---------- Record extracts ----------

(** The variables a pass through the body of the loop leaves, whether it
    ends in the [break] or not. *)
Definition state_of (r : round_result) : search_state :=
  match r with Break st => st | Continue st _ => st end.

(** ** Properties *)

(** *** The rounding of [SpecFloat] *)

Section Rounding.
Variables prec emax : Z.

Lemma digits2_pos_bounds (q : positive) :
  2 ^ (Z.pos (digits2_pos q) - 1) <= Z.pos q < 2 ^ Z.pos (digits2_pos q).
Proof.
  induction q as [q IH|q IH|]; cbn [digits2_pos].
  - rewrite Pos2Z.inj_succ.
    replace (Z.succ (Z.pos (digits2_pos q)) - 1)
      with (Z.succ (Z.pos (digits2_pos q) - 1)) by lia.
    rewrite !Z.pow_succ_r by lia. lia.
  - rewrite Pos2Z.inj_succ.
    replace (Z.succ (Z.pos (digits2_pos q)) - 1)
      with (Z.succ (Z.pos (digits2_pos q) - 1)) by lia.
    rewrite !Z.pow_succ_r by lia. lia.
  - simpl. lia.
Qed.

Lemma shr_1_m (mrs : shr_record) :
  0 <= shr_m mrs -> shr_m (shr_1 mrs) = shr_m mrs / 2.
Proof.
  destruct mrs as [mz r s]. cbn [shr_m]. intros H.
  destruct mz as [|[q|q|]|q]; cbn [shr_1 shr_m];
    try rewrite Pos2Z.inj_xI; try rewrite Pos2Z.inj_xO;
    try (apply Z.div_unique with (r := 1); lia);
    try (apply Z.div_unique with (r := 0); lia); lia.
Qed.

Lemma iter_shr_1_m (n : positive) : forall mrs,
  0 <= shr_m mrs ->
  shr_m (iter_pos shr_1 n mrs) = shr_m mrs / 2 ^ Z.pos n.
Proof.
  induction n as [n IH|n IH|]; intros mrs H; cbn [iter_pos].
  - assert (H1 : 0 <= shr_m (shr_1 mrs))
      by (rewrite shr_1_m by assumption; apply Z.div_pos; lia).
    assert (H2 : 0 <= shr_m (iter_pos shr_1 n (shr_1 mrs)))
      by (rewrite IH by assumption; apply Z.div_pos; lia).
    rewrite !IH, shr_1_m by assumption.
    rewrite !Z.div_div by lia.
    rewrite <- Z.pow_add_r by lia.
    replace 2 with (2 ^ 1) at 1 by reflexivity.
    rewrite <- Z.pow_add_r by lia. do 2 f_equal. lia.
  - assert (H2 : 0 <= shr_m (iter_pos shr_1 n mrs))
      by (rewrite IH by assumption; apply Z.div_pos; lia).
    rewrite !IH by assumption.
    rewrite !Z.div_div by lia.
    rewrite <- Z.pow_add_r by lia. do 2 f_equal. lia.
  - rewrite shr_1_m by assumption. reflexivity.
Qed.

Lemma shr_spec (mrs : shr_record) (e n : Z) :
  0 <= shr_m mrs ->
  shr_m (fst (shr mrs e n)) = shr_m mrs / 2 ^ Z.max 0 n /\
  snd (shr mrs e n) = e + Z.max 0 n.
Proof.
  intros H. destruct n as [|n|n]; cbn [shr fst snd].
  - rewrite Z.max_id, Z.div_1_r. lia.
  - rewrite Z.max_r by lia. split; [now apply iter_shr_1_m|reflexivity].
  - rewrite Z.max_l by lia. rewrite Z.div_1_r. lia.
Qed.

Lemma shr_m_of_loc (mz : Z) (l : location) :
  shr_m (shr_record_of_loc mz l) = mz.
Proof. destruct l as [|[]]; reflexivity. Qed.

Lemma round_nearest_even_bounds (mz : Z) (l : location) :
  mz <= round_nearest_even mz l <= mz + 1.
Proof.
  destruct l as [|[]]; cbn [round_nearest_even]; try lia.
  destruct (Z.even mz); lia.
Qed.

----------

About this task.
Look through the data and gather every line with the string "destruct" in it.

Reply to the task.
  destruct mrs as [mz r s]. cbn [shr_m]. intros H.
  destruct mz as [|[q|q|]|q]; cbn [shr_1 shr_m];
  intros H. destruct n as [|n|n]; cbn [shr fst snd].
Proof. destruct l as [|[]]; reflexivity. Qed.
  destruct l as [|[]]; cbn [round_nearest_even]; try lia.
  destruct (Z.even mz); lia.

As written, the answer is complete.